■ **What to produce**
Output range, inclusive: from the line containing "change (isolation pol')" to the line containing "- pose proof". Restate those lines from the data below word for word and only those.

Stored data entries:

Segment Open

(** ** Properties *)

(** A permission round trip: when a check refuses an operation on a path,
    a grant built from the very denial it returned succeeds with an id no live
    grant has, the same check then passes, and revoking that id leaves exactly
    the grants there were before, so the same denial comes back. *)
Theorem grant_revoke_round_trip `{FS : FileSystem} {Laws : FileSystemLaws FS}
    pol cap p op d scope :
  poisoned pol = false → store_inv (grants pol) → next_id (grants pol) < Word.usize_max →
  wf_path p → check pol cap p op = Err (SandboxPolicyDenied d) →
  ∃ id pol', grant pol {| request_denial := d; request_scope := scope |} = (Ok id, pol') ∧
    store_inv (grants pol') ∧ id ∉ grant_id <$> store_grants (grants pol) ∧
    check pol' cap p op = Ok () ∧
    ∃ pol'', revoke pol' id = (Ok (), pol'') ∧
      store_grants (grants pol'') = store_grants (grants pol) ∧
      check pol'' cap p op = Err (SandboxPolicyDenied d).
Proof.
  intros Hpo (Hn0 & Hnd & Hall) Hlt Hp Hc.
  destruct (check_denied pol cap p op d Hp Hpo Hc) as (name & config & q & Hcap & Ha & Hq & Hd).
  destruct (norm_ok cap p q Hp Hq) as [Hqn Hqq]. injection Hd as ->.
  set (id := Word.add (next_id (grants pol)) 1).
  assert (id = next_id (grants pol) + 1) as Eid by (apply Word.add_id; unfold Word.in_usize; lia).
  set (gp := match cap with Write => write_grant_root q | _ => q end).
  set (g := {| grant_id := id; grant_capability := cap; grant_path := gp |}).
  set (pol' := set_grants pol {| next_id := id; store_grants := store_grants (grants pol) ++ [g] |}).
  assert (Forall (fun g' => grant_id g' ≠ id) (store_grants (grants pol))) as Hfresh.
  { eapply Forall_impl; [exact Hall|]. simpl. intros. lia. }
  assert (gp `prefix_of` q) as Hpre.
  { unfold gp. destruct cap; auto using grant_root_prefix. }
  assert (store_inv (grants pol')) as Hinv'.
  { split; [simpl; lia|]. split; simpl.
    - rewrite fmap_app. apply NoDup_app. split_and!; [done| |apply NoDup_singleton].
      intros x (g' & -> & Hg')%list_elem_of_fmap Hx%list_elem_of_singleton.
      eapply Forall_forall in Hfresh; [|exact Hg']. done.
    - apply Forall_app. split; [|apply Forall_cons; split; [simpl; lia|done]].
      eapply Forall_impl; [exact Hall|]. simpl. intros. lia. }
  exists id, pol'. split; [|split; [exact Hinv'|split; [|split]]].
  - unfold grant. simpl. rewrite bool_decide_false by done. simpl.
    rewrite new_display by done. unfold lock_grants. rewrite Hpo. unfold pol', g, gp.
    destruct cap; try done; simpl in Hqq; rewrite Hqq; done.
  - intros (g' & E & Hg')%list_elem_of_fmap. eapply Forall_forall in Hfresh; [|exact Hg']. done.
  - rewrite check_unfold by done. unfold active_path_isolation in *.
    change (isolation pol') with (isolation pol). rewrite Ha, Hq. cbn [Result.bind].
    destruct (within_or_granted_spec pol' (roots_for cap config) q cap Hpo) as (b & -> & Hb).
    cbn [Result.bind]. destruct b; [done|]. exfalso. apply diff_false_true, Hb. right.
    exists g. unfold active_grants. change (poisoned pol') with (poisoned pol). rewrite Hpo.
    simpl. split_and!; [set_solver| |done]. unfold allows. simpl.
    destruct cap; try done; by apply bool_decide_eq_true.
  - pose proof (revoke_fresh _ g Hfresh) as Ef. eexists. split.
    { unfold revoke, lock_grants. change (poisoned pol') with (poisoned pol). rewrite Hpo. reflexivity. }
    split; [exact Ef|]. rewrite <- Hc. by apply check_ext.
Qed.
Definition ensure_step (st : Builder * Path) (c : Component) : Builder * Path :=
  let '(b, current) := st in
  let current := Path.push current [c] in
  if bool_decide (current = root_path) then (b, current)
  else if is_member (b_dirs b) current then (b, current)
  else
    let b := arg (arg b (lit "--dir")) (Path.display current) in
    ({| b_args := b_args b; b_dirs := b_dirs b ++ [current] |}, current).
Definition ensure_directory (b : Builder) (dest : Path) : Builder :=
  (foldl ensure_step (b, []) dest).1.

Definition runtime_roots : list str :=
  [lit "/usr"; lit "/bin"; lit "/sbin"; lit "/lib"; lit "/lib64"].
Definition special_roots : list str := [lit "/proc"; lit "/dev"].
Definition etc_roots : list str :=
  [ lit "/etc/ld.so.cache"; lit "/etc/ld.so.conf"; lit "/etc/ld.so.conf.d";
    lit "/etc/nsswitch.conf"; lit "/etc/passwd"; lit "/etc/group"; lit "/etc/hosts";
    lit "/etc/resolv.conf"; lit "/etc/ssl"; lit "/etc/ca-certificates"; lit "/etc/pki";
    lit "/etc/localtime" ].

Section Bubblewrap.
Context `{FS : FileSystem}.

Definition ensure_bind_destination (b : Builder) (source dest : Path) : Builder :=
  ensure_directory b (if is_file source then default root_path (Path.parent dest) else dest).

Definition ro_bind (b : Builder) (source dest : Path) : Builder :=
  let b := ensure_bind_destination b source dest in
  arg (arg (arg b (lit "--ro-bind")) (Path.display source)) (Path.display dest).
Definition rw_bind (b : Builder) (source dest : Path) : Builder :=
  let b := ensure_bind_destination b source dest in
  arg (arg (arg b (lit "--bind")) (Path.display source)) (Path.display dest).

Definition bind_existing (b : Builder) (root : str) : Builder :=
  let path := Path.new root in
  if path_exists path then ro_bind b path path else b.
Definition mount_special (b : Builder) (root : str) : Builder :=
  let path := Path.new root in
  if path_exists path
  then arg (arg b (if decide (root = lit "/proc") then lit "--proc" else lit "--dev"))
           (Path.display path)
  else b.
Lemma tool_point_segments agent tool stage :
  46%N ∉ stage →
  split_char 46 (build_tool_hook_point agent tool stage) =
  [escape_hook_point_segment agent; lit "Tool"; escape_hook_point_segment tool; stage].
Proof.
  intros Hst. unfold build_tool_hook_point. change (lit ".Tool.") with (46%N :: lit "Tool" ++ [46%N]).
  change (lit ".") with [46%N]. rewrite <-app_comm_cons, <-!app_assoc. cbn [app].
  rewrite split_char_app by apply escape_no_dot. rewrite split_char_app by by vm_compute; set_solver.
  rewrite split_char_app by apply escape_no_dot. by rewrite split_char_no.
Qed.

(** The three stages of a tool call. *)
Inductive ToolStage := StagePre | StagePost | StageError.
Definition stage_str (s : ToolStage) : str :=
  match s with StagePre => lit "pre" | StagePost => lit "post" | StageError => lit "error" end.
Definition stage_category (s : ToolStage) : HookPointCategory :=
  match s with StagePre => ToolPre | StagePost => ToolPost | StageError => ToolError end.

Lemma stage_no_dot s : 46%N ∉ stage_str s.
Proof. destruct s; apply (bool_decide_unpack (46%N ∉ _)); vm_compute; exact I. Qed.
Lemma stage_str_inj s s' : stage_str s = stage_str s' → s = s'.
Proof. by destruct s, s'. Qed.

Lemma resolve_tool_point `{UnicodeCase} agent tool s :
  resolve_hook_point_category (build_tool_hook_point agent tool (stage_str s))
    = Ok (stage_category s).
Proof.
  unfold resolve_hook_point_category. rewrite tool_point_segments by apply stage_no_dot.
  rewrite !to_lowercase_ascii by (destruct s; repeat constructor). by destruct s.
Qed.

(** The hook point of a tool call is well formed whatever the agent id
    and the tool name contain: it resolves to the category of its stage, two
    calls share a point exactly when agent, tool and stage agree, and the
    pattern [*.Tool.*.stage] matches it exactly for its own stage. *)
Theorem tool_hook_points `{UnicodeCase} agent tool s :
  resolve_hook_point_category (build_tool_hook_point agent tool (stage_str s))
    = Ok (stage_category s) ∧
  (∀ agent' tool' s',
     build_tool_hook_point agent tool (stage_str s)
       = build_tool_hook_point agent' tool' (stage_str s') →
     agent = agent' ∧ tool = tool' ∧ s = s') ∧
  (∀ s', hook_point_matches (lit "*.Tool.*." ++ stage_str s')
           (build_tool_hook_point agent tool (stage_str s)) = true ↔ s' = s).
Proof.
  split_and!.
  - apply resolve_tool_point.
  - intros agent' tool' s' E. apply (f_equal (split_char 46)) in E.
    rewrite !tool_point_segments in E by apply stage_no_dot. simplify_eq.
    split_and!; auto using escape_inj, stage_str_inj.
  - intros s'. unfold hook_point_matches. rewrite tool_point_segments by apply stage_no_dot.
    assert (split_char 46 (lit "*.Tool.*." ++ stage_str s') =
            [lit "*"; lit "Tool"; lit "*"; stage_str s']) as -> by by destruct s'.
    cbn [length zip zip_with forallb]. rewrite !(bool_decide_true (lit "*" = lit "*")) by done.
    rewrite !(bool_decide_true (lit "Tool" = lit "Tool")), !orb_true_r by done. cbn.
    rewrite andb_true_r, orb_true_iff, !bool_decide_eq_true. split.
    + intros [E|E]; [by apply stage_str_inj|by destruct s'].
    + intros ->. by left.
Qed.
(* ===== verification/ToolCall.v ===== *)
(** * Tool calls

    crates/tool/src/framework: the tool filter and the construction of a call,
    and [ToolCallImpl::execute]: pre-hooks, lifecycle store, executor,
    post-hooks or error hooks, result. Plugins and tools are programs of the
    user; what they answer is a parameter. Spans of the trace recorder are left
    out. *)

From S2P Require Import Prelude RStr F64 Message Budget HostPath LocalPolicy Launcher HookPoint.

(** ** Data (crates/agent-types/src/tool) *)

Record EffectProfile := {
  reads_filesystem : bool;
  writes_filesystem : bool;
  network_access : bool;
  side_effects : bool;
}.

(** What a [ToolSpecView] shows. *)
Record ToolSpecView := {
  ts_id : str;
  ts_name : str;
  ts_description : str;
  ts_input_schema : Json;
  ts_output_contract : str;
  ts_effect_profile : EffectProfile;
}.

(** An [Arc<dyn ToolExecutor>]: its spec and which object it is. *)
Record ToolExecutor := { exec_spec : ToolSpecView; exec_object : nat }.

Segment Closed

■ **Result**
    change (isolation pol') with (isolation pol). rewrite Ha, Hq. cbn [Result.bind].
    destruct (within_or_granted_spec pol' (roots_for cap config) q cap Hpo) as (b & -> & Hb).
    cbn [Result.bind]. destruct b; [done|]. exfalso. apply diff_false_true, Hb. right.
    exists g. unfold active_grants. change (poisoned pol') with (poisoned pol). rewrite Hpo.
    simpl. split_and!; [set_solver| |done]. unfold allows. simpl.
    destruct cap; try done; by apply bool_decide_eq_true.
  - pose proof (revoke_fresh _ g Hfresh) as Ef. eexists. split.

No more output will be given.